ParTEETor: A System for Partial Deployments of TEEs within Tor

TL;DR

ParTEETor introduces a system that uses partial deployment of trusted execution environments in Tor relays, enhancing security against deanonymization attacks while maintaining performance and privacy.

Contribution

It proposes a novel partial TEE deployment approach in Tor, with two operational modes, to improve security without requiring full network TEE adoption.

Findings

10% TEE relay deployment achieves comparable performance to current Tor.

Partial TEE deployment effectively defends against multiple deanonymization attacks.

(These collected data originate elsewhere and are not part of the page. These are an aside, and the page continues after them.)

Lemma last_app_default {A} (a b : list A) (d : A) :
  last (a ++ b) d = last b (last a d).
Proof.
  revert d; induction a as [|x a IH]; intros d; [reflexivity|].
  destruct a as [|y a].
  - destruct b as [|z b]; [reflexivity|].
    change (last (z :: b) d = last (z :: b) x). apply last_nonempty.
  - change (last ((y :: a) ++ b) d = last b (last (y :: a) d)). apply IH.
Qed.

Section FramesAll.

Variable es : list Effect.

Lemma perform_all_log w : log (perform_all es w) = log w ++ es.
Proof.
  revert w; induction es as [|x l IH]; intros w; cbn.
  - now rewrite app_nil_r.
  - rewrite IH, perform_log, <- app_assoc. reflexivity.
Qed.

Lemma perform_all_persistentConfiguration w :
  persistentConfiguration (perform_all es w) = persistentConfiguration w.
Proof.
  revert w; induction es as [|x l IH]; intros w; cbn; [reflexivity|].
  now rewrite IH, perform_persistentConfiguration.
Qed.

Lemma perform_all_humidifierOn w :
  humidifierOn (perform_all es w) = humidifierOn w.
Proof.
  revert w; induction es as [|x l IH]; intros w; cbn; [reflexivity|].
  now rewrite IH, perform_humidifierOn.
Qed.

Lemma perform_all_currentMode w :
  currentMode (perform_all es w) = currentMode w.
Proof.
  revert w; induction es as [|x l IH]; intros w; cbn; [reflexivity|].
  now rewrite IH, perform_currentMode.
Qed.

Lemma perform_all_modeSelectedTime w :
  modeSelectedTime (perform_all es w) = modeSelectedTime w.
Proof.
  revert w; induction es as [|x l IH]; intros w; cbn; [reflexivity|].
  now rewrite IH, perform_modeSelectedTime.
Qed.

Lemma perform_all_liveData w : liveData (perform_all es w) = liveData w.
Proof.
  revert w; induction es as [|x l IH]; intros w; cbn; [reflexivity|].
  now rewrite IH, perform_liveData.
Qed.

Lemma perform_all_minData w : minData (perform_all es w) = minData w.
Proof.
  revert w; induction es as [|x l IH]; intros w; cbn; [reflexivity|].
  now rewrite IH, perform_minData.
Qed.

Lemma perform_all_maxData w : maxData (perform_all es w) = maxData w.
Proof.
  revert w; induction es as [|x l IH]; intros w; cbn; [reflexivity|].
  now rewrite IH, perform_maxData.
Qed.

Lemma perform_all_nextSensorSampling w :
  nextSensorSampling (perform_all es w) = nextSensorSampling w.
Proof.
  revert w; induction es as [|x l IH]; intros w; cbn; [reflexivity|].
  now rewrite IH, perform_nextSensorSampling.
Qed.

Lemma perform_all_relayPin w :
  relayPin (perform_all es w) = last (relayWrites es) (relayPin w).
Proof.
  revert w; induction es as [|x l IH]; intros w; cbn [perform_all fold_left].
  - reflexivity.
  - change (fold_left (fun w e => perform e w) l (perform x w))
      with (perform_all l (perform x w)).
    rewrite IH, perform_relayPin.
    change (x :: l) with ([x] ++ l).
    now rewrite relayWrites_app, last_app_default.
Qed.

Lemma perform_all_eeprom w :
  eeprom (perform_all es w) = last (eepromWrites es) (eeprom w).
Proof.
  revert w; induction es as [|x l IH]; intros w; cbn [perform_all fold_left].
  - reflexivity.
  - change (fold_left (fun w e => perform e w) l (perform x w))
      with (perform_all l (perform x w)).
    rewrite IH, perform_eeprom.
    change (x :: l) with ([x] ++ l).
    now rewrite eepromWrites_app, last_app_default.
Qed.

End FramesAll.

Ltac split_conditions :=
  repeat match goal with
         | |- context [if ?c then _ else _] => destruct c
         end.

(** ** Sensor sample tracker *)

(** C5. Whatever was seen before, and also on the very first reading,
    every call of [updateSensorData] leaves the live temperature between
    the recorded minimum and maximum, and likewise the live humidity. *)
Theorem updateSensorData_extrema (w : World)
    (stored : Cfg.PersistentConfiguration) (readings : list DisplayData)
    (r : DisplayData) :
  extrema_ok (updateSensorData r w)
  /\ extrema_ok (samples (readings ++ [r]) (boot stored)).
Proof.
  assert (step : forall w0, extrema_ok (updateSensorData r w0)).
  { intros [cfg on mode mst [lt lh] [xt xh] [nt nh] br init nxt ee pin clk lg].
    destruct r as [t h]. unfold extrema_ok, updateSensorData.
    destruct init; cbn;
      repeat match goal with
             | |- context [?a <? ?b] =>
                 is_var a; is_var b; destruct (Z.ltb_spec a b); cbn
             | |- context [?a >? ?b] =>
                 is_var a; is_var b;
                 rewrite (Z.gtb_ltb a b); destruct (Z.ltb_spec b a); cbn
             end; lia. }
  split; [apply step|].
  unfold samples. rewrite fold_left_app. apply step.
Qed.

(** The first reading initialises both extrema to itself. *)
Lemma updateSensorData_first (w : World) (r : DisplayData) :
  hasInitializedMinMax w = false ->
  let w' := updateSensorData r w in
  liveData w' = r /\ minData w' = r /\ maxData w' = r.
Proof.
  destruct w as [cfg on mode mst lv mx mn br init nxt ee pin clk lg].
  destruct r as [t h]. cbn. intros ->. unfold updateSensorData. cbn.
  repeat (rewrite ?Z.gtb_ltb, ?Z.ltb_irrefl; cbn). auto.
Qed.

(** ** Relay controller *)

(** C4. [updateRelayStatus] is a two-threshold hysteresis on the relay
    flag: off and at or below the lower threshold turns it on, on and at
    or above the upper threshold turns it off, and strictly between the
    thresholds (more generally: on and below the upper one, or off and
    above the lower one) the flag is kept.  With lower 80 and upper 95
    and the relay off, the readings 85, 80, 79 turn it on at 80 and it
    stays on until the reading 95. *)
Theorem updateRelayStatus_hysteresis (w : World) :
  let h := humidity (liveData w) in
  let lower := Cfg.humidifierLowerOnThreshold (persistentConfiguration w) in
  let upper := Cfg.humidifierUpperOffThreshold (persistentConfiguration w) in
  (humidifierOn w = false -> h <= lower ->
   humidifierOn (updateRelayStatus w) = true)
  /\ (humidifierOn w = true -> upper <= h ->
      humidifierOn (updateRelayStatus w) = false)
  /\ (lower < h < upper ->
      humidifierOn (updateRelayStatus w) = humidifierOn w)
  /\ (humidifierOn w = true -> h < upper ->
      humidifierOn (updateRelayStatus w) = true)
  /\ (humidifierOn w = false -> lower < h ->
      humidifierOn (updateRelayStatus w) = false)
  /\ relayTrajectory (map (mkDisplayData 21) [85; 80; 79; 90; 94; 95; 94])
       (editing live 80 95)
     = [false; true; true; true; true; false; false].
Proof.
  cbv zeta.
  assert (example :
    relayTrajectory (map (mkDisplayData 21) [85; 80; 79; 90; 94; 95; 94])
      (editing live 80 95)
    = [false; true; true; true; true; false; false])
    by (vm_compute; reflexivity).
  revert example.
  generalize (relayTrajectory
                (map (mkDisplayData 21) [85; 80; 79; 90; 94; 95; 94])
                (editing live 80 95)).
  intros trajectory example.
  unfold updateRelayStatus. rewrite perform_humidifierOn.
  rewrite !Z.geb_leb.
  destruct (humidifierOn w) eqn:Hon; cbn [negb andb];
    destruct (Z.leb_spec (humidity (liveData w))
                (Cfg.humidifierLowerOnThreshold (persistentConfiguration w)));
    destruct (Z.leb_spec
                (Cfg.humidifierUpperOffThreshold (persistentConfiguration w))
                (humidity (liveData w)));
    cbn [set_humidifierOn humidifierOn];
    rewrite ?Hon;
    repeat split; intros; try reflexivity; try discriminate;
    try assumption; lia.
Qed.

Lemma updateRelayStatus_hysteresis_witness :
  humidifierOn
    (updateRelayStatus
       (set_liveData (mkDisplayData 21 80) (editing live 80 95))) = true.
Proof.
  apply (proj1 (updateRelayStatus_hysteresis
                  (set_liveData (mkDisplayData 21 80) (editing live 80 95)))).
  - reflexivity.
  - vm_compute. discriminate.
Defined.

(** The pin is driven low exactly when the relay flag is set and the
    humidifier is enabled. *)
Lemma updateRelayStatus_pin (w : World) :
  let w' := updateRelayStatus w in
  relayPin w'
  = negb (humidifierOn w'
          && Cfg.humidifierEnabled (persistentConfiguration w')).
Proof.
  cbv zeta. unfold updateRelayStatus.
  rewrite perform_relayPin, perform_humidifierOn,
    perform_persistentConfiguration.
  reflexivity.
Qed.

(** ** Blink phase *)

Lemma to_ulong_minus_to_long (t anchor : Z) :
  0 <= anchor <= t -> t < 2 ^ 32 ->
  to_ulong (t - to_long anchor) = t - anchor.
Proof.
  intros Ha Ht. unfold to_ulong, to_long.
  change (2 ^ 32) with 4294967296 in *. change (2 ^ 31) with 2147483648.
  destruct (Z.ltb_spec anchor 2147483648).
  - rewrite (Z.mod_small (anchor + 2147483648)) by lia.
    rewrite Z.mod_small by lia. lia.
  - replace (anchor + 2147483648)
      with (anchor - 2147483648 + 1 * 4294967296) by lia.
    rewrite Z.mod_add by lia.
    rewrite (Z.mod_small (anchor - 2147483648)) by lia.
    replace (t - (anchor - 2147483648 - 2147483648))
      with (t - anchor + 1 * 4294967296) by lia.
    rewrite Z.mod_add by lia. apply Z.mod_small. lia.
Qed.

(** C3 (amended). When the mode was selected at [anchor] and at most
    2^32 - 1 ms have passed on the 32-bit clock, the blink status is false
    while the position in the 1000 ms cycle is in [0, 500] and true while
    it is in (500, 1000). *)
Theorem getBlinkStatus_phase (w : World) (anchor : Z) :
  0 <= anchor <= millis w -> millis w < 2 ^ 32 ->
  modeSelectedTime w = to_long anchor ->
  let phase := (millis w - anchor) mod 1000 in
  (0 <= phase <= 500 -> getBlinkStatus w = false)
  /\ (500 < phase < 1000 -> getBlinkStatus w = true).
Proof.
  intros Ha Ht Hm phase. unfold getBlinkStatus.
  rewrite Hm, to_ulong_minus_to_long by assumption.
  fold phase. split; intros Hp.
  - apply Z.ltb_ge. lia.
  - apply Z.ltb_lt. lia.
Qed.

Lemma getBlinkStatus_phase_witness :
  getBlinkStatus (set_clock 2500 (set_modeSelectedTime (to_long 1000)
                                    (boot Cfg.default))) = false.
Proof.
  apply (getBlinkStatus_phase
           (set_clock 2500 (set_modeSelectedTime (to_long 1000)
                              (boot Cfg.default))) 1000).
  - vm_compute. split; discriminate.
  - reflexivity.
  - reflexivity.
  - vm_compute. split; discriminate.
Defined.

(** C3, as stated, fails on the boundary: 500 ms after the mode was
    selected the sketch still reports the first content, where the
    specification's phase is already true. *)
Lemma getBlinkStatus_at_500 :
  let w := set_clock 500 (boot Cfg.default) in
  millis w = 500 /\ modeSelectedTime w = 0
  /\ getBlinkStatus w = false
  /\ spec_blinkPhase (millis w) (modeSelectedTime w) = true
  /\ getBlinkStatus w <> spec_blinkPhase (millis w) (modeSelectedTime w).
Proof. vm_compute. repeat split; discriminate. Qed.

(** Selecting the next mode anchors the cycle at the current time. *)
Lemma onNextModeButton_anchor (w : World) :
  modeSelectedTime (onNextModeButton w) = to_long (millis w).
Proof.
  unfold onNextModeButton, draw. cbv zeta.
  rewrite perform_all_modeSelectedTime. reflexivity.
Qed.

(** ** Segment renderer *)

(** C2 (amended). The two-digit renderer hands [printDigit] the value
    capped at 99 and otherwise unchanged, negative values included; for a
    value below 10 it writes the empty segment byte, which lights no
    segment, to the tens position [digit + 2], and for any other value it
    writes nothing there. *)
Theorem printTwoDigitValue_rendering (value digit : Z) :
  printedNumbers (printTwoDigitValue value digit)
  = [(Z.min value 99, digit)]
  /\ tensWrite value digit = (if value <? 10 then Some 0 else None)
  /\ litSegments 0 = [].
Proof.
  unfold tensWrite, printTwoDigitValue.
  destruct (Z.ltb_spec value 10) as [Hlt | Hge].
  - cbn. rewrite Z.eqb_refl, Z.min_l by lia. auto.
  - rewrite Z.gtb_ltb. destruct (Z.ltb_spec 99 value) as [Hgt | Hle]; cbn.
    + rewrite Z.min_r by lia. auto.
    + rewrite Z.min_l by lia. auto.
Qed.

(** C2, as stated, fails: the value 7 leaves the tens position blank, not
    showing the six segments of "0", and the value -3 reaches [printDigit]
    unclamped. *)
Lemma printTwoDigitValue_not_as_specified :
  printTwoDigitValue 7 2
  = [display_write 4 0 0; display_printDigit 7 1 2]
  /\ printTwoDigitValue (-3) 2
     = [display_write 4 0 0; display_printDigit (-3) 1 2]
  /\ ~ spec_twoDigitRendering 7 2
  /\ ~ spec_twoDigitRendering (-3) 2.
Proof.
  split; [reflexivity|]. split; [reflexivity|]. split.
  - intros [_ tens]. destruct tens as [data [written segments]]; [lia|].
    vm_compute in written. injection written as <-.
    vm_compute in segments. discriminate.
  - intros [number _]. vm_compute in number. discriminate.
Qed.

Security improvements are achieved with minimal impact on privacy and performance.

Abstract

The Tor anonymity network allows users such as political activists and those under repressive governments to protect their privacy when communicating over the internet. At the same time, Tor has been demonstrated to be vulnerable to several classes of deanonymizing attacks that expose user behavior and identities. Prior work has shown that these threats can be mitigated by leveraging trusted execution environments (TEEs). However, previous proposals assume that all relays in the network will be TEE-based-which as a practical matter is unrealistic. In this work, we introduce ParTEETor, a Tor-variant system, which leverages partial deployments of TEEs to thwart known attacks. We study two modes of operation: non-policy and policy. Non-policy mode uses the existing Tor relay selection algorithm to provide users incident security. Policy mode extends the relay selection algorithm to address the classes of attacks by enforcing a specific TEE circuit configuration. We evaluate ParTEETor for security, performance, and privacy. Our evaluation demonstrates that at even a small TEE penetration (e.g., 10% of relays are TEE-based), users can reach performance of Tor today while enforcing a security policy to guarantee protection from at least two classes of attacks. Overall, we find that partial deployments of TEEs can substantially improve the security of Tor, without a significant impact on performance or privacy.